UE Throughput Guaranteed Small Cell ON/OFF Algorithm with Machine Learning

Tae-Yoon Park, Jong-Won Han, and Een-Kee Hong

10.1109/JCN.2020.000020

Abstract : Ultra-dense network (UDN) has been considered a promising solution to improve the signal quality of cell edge UEs and enhance the serving coverage. However, a large number of small cells causes severe inter-cell interference and high energy consumption, and efficient small cell management is an important issue. In this paper, a UE throughput guaranteed small cell on/off algorithm in UDN environment is proposed to solve the problem of UE throughput reduction due to small cell off process. The proposed small cell on/off algorithm with machine learning is executed by the following processes: First, the network attributes that affect UE throughput are analyzed. Second, the correlation between UE throughput and network attributes is evaluated through multiple linear regression analysis.

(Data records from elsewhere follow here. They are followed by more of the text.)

(* ===== verification/System.v ===== *)
(** * The process subsystem as a whole

    Boot ([init_scheduler]), the kernel entries that change processes as one
    transition system, and the theorem that no sequence of them faults or
    panics. *)

From S2P Require Import Prelude Proc Sched SchedInv SchedSpec KInv Exit Wait Clone Signal Kthread.

Section System.
Context {KE : KEnv} {KO : KEnvOk}.
Implicit Types (k s : kst) (p : Z) (q : process) (r : registers).
#[local] Opaque pick highest.

(** ** Boot *)

(** The globals before [init_scheduler]: no process and no open file exists. *)
Definition pristine k : Prop := procs k = ∅ ∧ vfiles k = ∅ ∧ 0 < next_pid k.

Definition idle_context (top : Z) : registers :=
  zero_registers <| es := 0x10 |> <| ds := 0x10 |> <| rip := kernel_idle_loop |>
    <| rsp := top |> <| cs := 0x08 |> <| ss := 0x10 |> <| rflags := 0x202 |>.

(** The empty table with the idle process. *)
Definition booted k idle q e f : kst :=
  k <| processes := replicate (Z.to_nat MAX_PROCESSES) 0 |> <| process_count := 0 |>
    <| current_process_index := -1 |> <| current_process := 0 |> <| init_process := 0 |>
    <| idle_process := idle |> <| rr_cursor := 0 |> <| env := e |> <| fpu := f |>
    <| procs := <[idle := q]> ∅ |>.

Lemma booted_kinv k idle q e f : idle ≠ 0 → vfiles k = ∅ → live e idle →
  is_kthread q = true → context_ptr q = idle → pid q = 0 → pending_signals q = 0 →
  files q = replicate (Z.to_nat MAX_FILES) 0 → signals_ok q → kinv (booted k idle q e f).
Proof.
  intros Hnz Hv Hl Hkt Hc Hp Hs Hf Hsg. set (b := booted k idle q e f).
  assert (processes b = replicate (Z.to_nat MAX_PROCESSES) 0) as Eproc by done.
  assert (∀ p, ¬ in_table b p) as Hnt.
  { intros p [Hin Hne]. rewrite Eproc in Hin. by apply elem_of_replicate in Hin as [-> _]. }
  assert (∀ p q', procs b !! p = Some q' → p = idle ∧ q' = q) as Hlk.
  { intros p q'. simpl. rewrite lookup_insert, lookup_empty. case_decide; naive_solver. }
  assert (∀ o a, owns b o a → o = OProc idle ∧ a = idle) as Hown.
  { intros o a Ho. destruct o as [p|p|p i|p]; simpl in Ho.
    - destruct Ho as [-> [q' Hq']]. by apply Hlk in Hq' as [-> _].
    - destruct Ho as (q' & Hq' & Hk' & _). apply Hlk in Hq' as [_ ->]. congruence.
    - destruct Ho as (q' & Hq' & Ho & Ha). apply Hlk in Hq' as [_ ->].
      rewrite Hf in Ho. by apply lookup_replicate in Ho as [-> _].
    - destruct Ho as (q' & Hq' & Hk' & _). apply Hlk in Hq' as [_ ->]. congruence. }
  split; try done.
  - by intros p Hin%Hnt.
  - intros i j _ _ _ Hne. destruct Hne. unfold slot_at. rewrite Eproc.
    destruct (_ !! _) eqn:E; [|done]. by apply lookup_replicate in E as [-> _].
  - split; [done|]. rewrite Eproc. intros [E _]%elem_of_replicate. by apply Hnz.
  - exists q. simpl. by rewrite lookup_insert_eq.
  - by left.
  - by intros p q' Hin%Hnt.
  - by intros p q' Hin%Hnt.
  - by intros p1 q1 p2 q2 Hin%Hnt.
  - by intros p q' Hin%Hnt.
  - split.
    + simpl. by rewrite lookup_insert_ne.
    + by intros o a [-> ->]%Hown.
    + by intros o o' a [-> _]%Hown [-> _]%Hown.
    + intros p q' [_ ->]%Hlk. by rewrite Hf.
    + by intros p q' [_ ->]%Hlk.
    + by intros p i a [? _]%Hown.
Qed.

Lemma booted_upd k idle q e f g : idle ≠ 0 →
  upd idle g (booted k idle q e f) = Done tt (booted k idle (g q) e f).
Proof.
  intros Hnz. erewrite upd_eq; [|done|simpl; apply lookup_insert_eq].
  apply (f_equal (Done tt)). apply kst_eq; simpl;
    first [apply insert_insert_eq|reflexivity].
Qed.

Lemma booted_malloc k idle q e f n :
  k_malloc n (booted k idle q e f) =
  Done (kmalloc n e).1 (booted k idle q (kmalloc n e).2 f).
Proof. unfold k_malloc. simpl. by destruct (kmalloc n e). Qed.

Lemma booted_fninit k idle q e f :
  modify (λ k, k <| fpu := fninit (fpu k) |>) (booted k idle q e f) =
  Done tt (booted k idle q e (fninit f)).
Proof. apply (f_equal (Done tt)). apply kst_eq; simpl; reflexivity. Qed.

Lemma booted_get_fpu k idle q e f : gets fpu (booted k idle q e f) = Done f (booted k idle q e f).
Proof. done. Qed.

Lemma init_scheduler_post k : pristine k →
  (∃ k', init_scheduler k = Panicked k') ∨
  (∃ k', init_scheduler k = Done tt k' ∧ kinv k' ∧ current_process k' = 0 ∧
     next_pid k' = next_pid k).
Proof.
  intros (Hp & Hv & Hn). unfold init_scheduler. erewrite bind_done by done.
  set (k0 := k <| processes := _ |> <| process_count := _ |> <| current_process_index := _ |>
    <| current_process := _ |> <| init_process := _ |> <| idle_process := _ |> <| rr_cursor := _ |>).
  destruct (kmalloc sizeof_process (env k)) as [idle e] eqn:E1.
  assert (kzalloc_process k0 = if idle =? 0 then Done 0 (k0 <| env := e |>) else
    Done idle (k0 <| env := e |> <| procs := <[idle := zero_process]> (procs k) |>)) as Ek.
  { unfold kzalloc_process. simpl. by rewrite E1. }
  destruct (Z.eqb_spec idle 0) as [->|Hnz]; erewrite bind_done by exact Ek; clear Ek.
  { left. by eexists. }
  destruct (kmalloc_fresh _ _ _ _ E1 Hnz) as [_ Hlv].
  assert (live e idle) as Hli by (apply Hlv; by left).
  erewrite bind_done by done. rewrite (proj2 (nz_true _) Hnz). simpl.
  set (k1 := k0 <| env := _ |> <| procs := _ |> <| idle_process := _ |>).
  assert (k1 = booted k idle zero_process e (fpu k)) as -> by (unfold k1, booted; by rewrite Hp).
  erewrite bind_done by done. erewrite bind_done by by apply booted_upd.
  erewrite bind_done by apply booted_malloc.
  destruct (kmalloc 32768 e) as [kstack e2] eqn:E2. simpl.
  destruct (nz kstack) eqn:Hks; simpl; [|left; by eexists]. apply nz_true in Hks.
  destruct (kmalloc_fresh _ _ _ _ E2 Hks) as [_ Hlv2].
  do 3 erewrite bind_done by by apply booted_upd.
  erewrite bind_done by apply booted_fninit. erewrite bind_done by apply booted_get_fpu. right.
  eexists. split; [by apply booted_upd|]. split; [|by split].
  apply booted_kinv; try done. apply Hlv2. by right.
Qed.

(** [init_scheduler] panics when memory is short and otherwise leaves an
    empty table, no current process and an idle process of its own, in a state
    that satisfies the invariant. *)
Theorem init_scheduler_correct k : pristine k →
  (∃ k', init_scheduler k = Panicked k') ∨
  (∃ k', init_scheduler k = Done tt k' ∧ kinv k' ∧ current_process k' = 0 ∧
     next_pid k' = next_pid k).
Proof. apply init_scheduler_post. Qed.

(** ** Kernel entries *)

Inductive kop :=
| OpTimer (r : registers) | OpYield (r : registers)
| OpFork (r : registers) | OpWait (wpid : Z) | OpExit (code : Z)
| OpKthread (fn arg : Z) (nm : list Z)
| OpSleep (ms : Z) | OpWake (t : Z) | OpKexit (code : Z)
| OpRaise (p n : Z) | OpSigint | OpSigreturn (r : registers).

Definition exec (o : kop) : M kst unit :=
  match o with
  | OpTimer r => timer_interrupt r ;; mret tt
  | OpYield r => yield_interrupt r ;; mret tt
  | OpFork r => cur ← gets current_process; clone_process cur (Some r) ;; mret tt
  | OpWait wpid => do_wait wpid ;; mret tt
  | OpExit code => do_exit code ;; mret tt
  | OpKthread fn arg nm => kthread_create fn arg nm ;; mret tt
  | OpSleep ms => kthread_sleep_ms ms ;; mret tt
  | OpWake t => kthread_wake t
  | OpKexit code => kthread_exit code
  | OpRaise p n => kernel_signal_raise p n
  | OpSigint => keyboard_sigint
  | OpSigreturn r => syscall_sigreturn r ;; mret tt
  end.

(** A process of the table is running. *)
Definition user_runs k : Prop := current_process k ≠ 0 ∧ current_process k ≠ idle_process k.

Definition current_alive k : Prop :=
  ∀ q, procs k !! current_process k = Some q → state q ≠ TASK_ZOMBIE.

(** When an entry can happen: system calls come from a running process, threads
    are woken and signals are raised through valid pointers, and the 64-bit pid
    counter is not exhausted. *)
Definition enabled k (o : kop) : Prop :=
  match o with
  | OpFork _ => user_runs k ∧ next_pid k < 2 ^ 64 - 1
  | OpWait _ => user_runs k ∧ current_alive k
  | OpExit _ => user_runs k
  | OpKthread _ _ _ => 0 < next_pid k < 2 ^ 64 - 1
  | OpWake t => t = 0 ∨ is_Some (procs k !! t)
  | OpRaise p n => p = 0 ∨ in_table k p
  | _ => True
  end.

Lemma user_in_table k : kinv k → user_runs k →
  in_table k (current_process k) ∧ ∃ q, procs k !! current_process k = Some q.
Proof.
  intros Hk [Hnz Hni].
  assert (in_table k (current_process k)) as Hin
    by (destruct (inv_current _ Hk) as [?|[?|?]]; done).
  split; [done|]. by destruct (inv_table _ Hk _ Hin) as [q Hq]; exists q.
Qed.

(** [c] returns in a state that satisfies the invariant. *)
Definition safe k {A} (c : M kst A) : Prop := wp c (λ _ k', kinv k') k.

Lemma safe_seq k {A} (c : M kst A) : safe k c → safe k (c ;; mret tt).
Proof. intros Hc. apply wp_bind. eapply wp_mono; [exact Hc|]. intros. by apply wp_ret. Qed.

Lemma safe_run k {A} (c : M kst A) a k' : c k = Done a k' → kinv k' → safe k c.
Proof. intros E Hk. by eapply wp_of_eq. Qed.

Lemma safe_upd k p q f : kinv k → procs k !! p = Some q → same_proc p q (f q) →
  (state (f q) = TASK_RUNNING → state q = TASK_RUNNING) → safe k (upd p f).
Proof.
  intros Hk Hq Hs Hst. eapply wp_upd; [apply Hk|done|]. by eapply kinv_put.
Qed.

Lemma sleep_safe k ms : kinv k → safe k (kthread_sleep_ms ms).
Proof.
  intros Hk. unfold safe, kthread_sleep_ms. apply wp_bind, wp_gets.
  destruct (nz (current_process k)) eqn:E; simpl; [|by apply wp_ret]. apply nz_true in E.
  destruct (ok_current _ (kinv_sched_ok k Hk) E) as [q Hq].
  apply wp_bind. eapply wp_load; [apply Hk|done|].
  destruct (is_kthread q); simpl; [|by apply wp_ret]. apply wp_bind, wp_gets.
  apply wp_bind. eapply wp_mono; [eapply safe_upd; done|]. intros [] k' Hk'. by apply wp_ret.
Qed.

Lemma wake_safe k t : kinv k → t = 0 ∨ is_Some (procs k !! t) → safe k (kthread_wake t).
Proof.
  intros Hk Ht. unfold safe, kthread_wake.
  destruct (nz t) eqn:E; simpl; [|by apply wp_ret]. apply nz_true in E.
  destruct Ht as [?|[q Hq]]; [done|]. apply wp_bind. eapply wp_load; [apply Hk|done|].
  case_bool_decide; [by apply wp_ret|]. by eapply safe_upd.
Qed.

Lemma raise_safe k p n : kinv k → p = 0 ∨ in_table k p → safe k (kernel_signal_raise p n).
Proof.
  intros Hk Hp. destruct (decide (p ≠ 0 ∧ 0 < n < 64)) as [[Hnz Hn]|Hno].
  - destruct Hp as [?|Hin]; [done|]. destruct (inv_table _ Hk _ Hin) as [q Hq].
    destruct (kernel_signal_raise_post k p q n Hk Hin Hq Hn) as (k' & E & Hk' & _).
    by eapply safe_run.
  - apply (safe_run k _ tt k); [|done]. unfold kernel_signal_raise.
    destruct (negb (nz p) || (n <=? 0) || (64 <=? n)) eqn:E; [done|]. destruct Hno.
    rewrite !orb_false_iff, negb_false_iff, nz_true, !Z.leb_gt in E. lia.
Qed.

Lemma sigint_safe k : kinv k → safe k keyboard_sigint.
Proof.
  intros Hk. unfold safe, keyboard_sigint. apply wp_bind, wp_gets.
  destruct (nz (current_process k)) eqn:E; simpl; [|by apply wp_ret]. apply nz_true in E.
  destruct (ok_current _ (kinv_sched_ok k Hk) E) as [q Hq].
  apply wp_bind. eapply wp_load; [apply Hk|done|].
  destruct (Z.ltb_spec 1 (pid q)); [|by apply wp_ret]. apply raise_safe; [done|]. right.
  apply user_in_table; [done|]. split; [done|]. intros Ei.
  destruct (inv_idle_proc _ Hk) as (qi & Hqi & _ & Hp & _). rewrite <-Ei in Hqi.
  assert (qi = q) as -> by congruence. lia.
Qed.

Lemma sigreturn_safe k r : kinv k → safe k (syscall_sigreturn r).
Proof.
  intros Hk. unfold safe, syscall_sigreturn, sys_sigreturn. apply wp_bind.
  apply (wp_mono _ (λ _ k', kinv k')); [|intros [r' v] k' Hk'; by apply wp_ret]. apply wp_bind, wp_gets.
  destruct (nz (current_process k)) eqn:E; simpl; [|by apply wp_ret]. apply nz_true in E.
  destruct (ok_current _ (kinv_sched_ok k Hk) E) as [q Hq].
  apply wp_bind. eapply wp_load; [apply Hk|done|].
  destruct (inside_signal_handler q); simpl; [|by apply wp_ret]. apply wp_bind.
  eapply wp_mono; [eapply safe_upd; done|]. intros [] k' Hk'. by apply wp_ret.
Qed.

Lemma used_slots_bound k : kinv k → 0 ≤ process_count k ≤ MAX_PROCESSES.
Proof.
  intros Hk. rewrite (inv_count _ Hk). unfold used_slots.
  pose proof (length_filter (λ p, p ≠ 0) (processes k)) as Hl.
  rewrite (inv_length _ Hk) in Hl. unfold MAX_PROCESSES in *. lia.
Qed.

Lemma kexit_safe k code : kinv k → safe k (kthread_exit code).
Proof.
  intros Hk. unfold safe, kthread_exit. apply wp_bind, wp_gets.
  destruct (nz (current_process k)) eqn:E; simpl; [|by apply wp_ret]. apply nz_true in E.
  destruct (ok_current _ (kinv_sched_ok k Hk) E) as [q Hq]. set (cur := current_process k) in *.
  apply wp_bind. eapply wp_upd; [apply Hk|done|]. set (k1 := put k cur _).
  assert (kinv k1) as Hk1 by by eapply kinv_put.
  pose proof (used_slots_bound k1 Hk1) as Hb. apply wp_bind, wp_gets, wp_bind.
  eapply wp_mono; [apply (wp_for_up _ 0 _ (λ _ s, kinv s ∧ is_Some (procs s !! cur)) (λ _ s, kinv s))|].
  - intros i s Hi [Hs [qc Hqc]]. rewrite Z2Nat.id in Hi by lia.
    apply wp_bind, wp_slot; [by apply kinv_table_ok|lia|].
    destruct (nz (slot_at s i)) eqn:En; simpl; [|by apply wp_ret; split; [|exists qc]].
    apply nz_true in En. destruct (slot_proc s (kinv_table_ok s Hs) i ltac:(lia) En) as [p Hp].
    apply wp_bind. eapply wp_load; [apply Hs|done|].
    apply wp_bind. eapply wp_load; [apply Hs|done|].
    destruct (negb _); [by apply wp_ret; split; [|exists qc]|]. apply wp_bind.
    case_bool_decide; [|by repeat apply wp_ret].
    eapply wp_mono; [eapply safe_upd; done|]. intros [] s' Hs'. by apply wp_ret.
  - split; [done|]. unfold k1. by rewrite lookup_put, decide_True.
  - intros [[]|] s Hs; apply wp_ret; [done|apply Hs].
Qed.

Lemma exec_safe k o : kinv k → enabled k o → safe k (exec o).
Proof.
  intros Hk Ho. destruct o as [r|r|r|wpid|code|fn arg nm|ms|t|code|p n| |r]; simpl in Ho |- *.
  - destruct (interrupts_safe k r Hk) as [(res & k' & E & Hk') _].
    eapply safe_seq, safe_run; done.
  - destruct (interrupts_safe k r Hk) as [_ (res & k' & E & Hk')].
    eapply safe_seq, safe_run; done.
  - destruct Ho as [Hu Hn]. destruct (user_in_table k Hk Hu) as (Hin & q & Hq).
    apply wp_bind, wp_gets.
    destruct (clone_process_post k _ q r Hk Hin Hq Hn) as (res & k' & E & HP).
    eapply safe_seq, safe_run; [done|]. destruct HP as [[_ HP]|HP]; apply HP.
  - destruct Ho as [Hu Ha]. destruct (user_in_table k Hk Hu) as (Hin & q & Hq).
    destruct (do_wait_post k q wpid Hk) as (res & k' & E & HP); [apply Hu|apply Hu|done|by apply Ha|].
    eapply safe_seq, safe_run; [done|]. by inversion HP as [i ch k1 ??? []| |]; subst.
  - destruct (user_in_table k Hk Ho) as (Hin & q & Hq).
    destruct (do_exit_post k code q Hk) as (fr & k' & E & HP); [apply Ho|apply Ho|done|].
    eapply safe_seq, safe_run; [done|apply HP].
  - destruct (kthread_create_post k fn arg nm Hk Ho) as (t & k' & E & HP & _).
    eapply safe_seq, safe_run; done.
  - by apply safe_seq, sleep_safe.
  - by apply wake_safe.
  - by apply kexit_safe.
  - by apply raise_safe.
  - by apply sigint_safe.
  - by apply safe_seq, sigreturn_safe.
Qed.

(** ** Every run *)

Definition kstep k k' : Prop := ∃ o, enabled k o ∧ exec o k = Done tt k'.

(** C2: safety of the process subsystem.  Whatever sequence of interrupts, forks,
    waits, exits, thread operations and signals the kernel executes from a state
    that satisfies the invariant, the invariant holds afterwards and the next
    entry does not fault or panic either. *)
Theorem system_safe k k' o : kinv k → rtc kstep k k' → enabled k' o →
  kinv k' ∧ ∃ k2, exec o k' = Done tt k2 ∧ kinv k2.
Proof.
  intros Hk Hr Ho.
  assert (kinv k') as Hk'.
  { clear Ho o. induction Hr as [|k k1 k2 (o & Ho & E) _ IH]; [done|]. apply IH.
    pose proof (exec_safe k o Hk Ho) as Hs. unfold safe, wp in Hs. by rewrite E in Hs. }
  split; [done|]. pose proof (exec_safe k' o Hk' Ho) as Hs.
  apply wp_run in Hs as ([] & k2 & E & Hk2). by exists k2.
Qed.
End System.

Third, through understanding the correlation between UE throughput and network attributes, we determine the proper criteria for small cell on/off process. Simulation results show that the proposed small cell on/off algorithm can improve the total network energy efficiency as well as efficiently ensure sufficient UE throughput. Compare to the conventional algorithm, the proposed algorithm shows more than 75% improvements of average network energy efficiency. whole network. 

Index terms : Cell densification, energy efficiency, machine learning, small cell ON/OFF, throughput, UDN.